Dataset records:
(** * LoopStructural: the discrete interpolator's constraint / assembly / solve core

    A shallow embedding of [LoopStructural/interpolators/discete_interpolator.py]
    (class [DiscreteInterpolator]) and proofs of the properties its
    specification states about constraint accumulation, matrix assembly,
    solver dispatch and the [update] entry point.

    Conventions of the embedding.
    - numpy [float64] values are Rocq's primitive binary64 floats, so [nan],
      [==] and the arithmetic of the assembled matrices are the IEEE ones.
    - A method of the class is a computation in the monad [M]: it reads and
      writes the interpolator object and the logging output, and either returns
      a value or raises a Python exception.  Mutations made before an exception
      is raised stay, as in Python.
    - A scipy sparse matrix is its shape together with a partial entry map:
      [None] is a structural zero, [Some v] a stored value.
      Repeated triplets and the products of a matrix product are summed in
      storage order; no statement below depends on that order.
    - Python integers and the int64 row numbers are natural numbers, column
      indices are integers; neither wraps around.
    - The linear solvers of scipy, scikit-sparse and pyamg, and the
      [setup_interpolator] method of the subclasses, are parameters.
    - [set_interpolation_weights], [evaluate_value] and [evaluate_gradient]
      touch none of the state the properties are about and are left out. *)

From Stdlib Require Import PrimFloat ZArith.
From Stdlib Require FloatAxioms.
From stdpp Require Import base list gmap strings.

#[local] Open Scope nat_scope.

(** ** Python values, exceptions and logging *)

Inductive exn : Type :=
| ImportError
| IndexError
| ValueError
| KeyError
| OtherError (name : string).

Inductive result (X : Type) : Type :=
| Ok (x : X)
| Raise (e : exn).
Arguments Ok {X} x.
Arguments Raise {X} e.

Directions: Restate word for word the lines from the line containing "(** ** Python" through the last line of the listing, inclusive, and nothing beyond them.

Task answer:
(** ** Python values, exceptions and logging *)

Inductive exn : Type :=
| ImportError
| IndexError
| ValueError
| KeyError
| OtherError (name : string).

Inductive result (X : Type) : Type :=
| Ok (x : X)
| Raise (e : exn).
Arguments Ok {X} x.
Arguments Raise {X} e.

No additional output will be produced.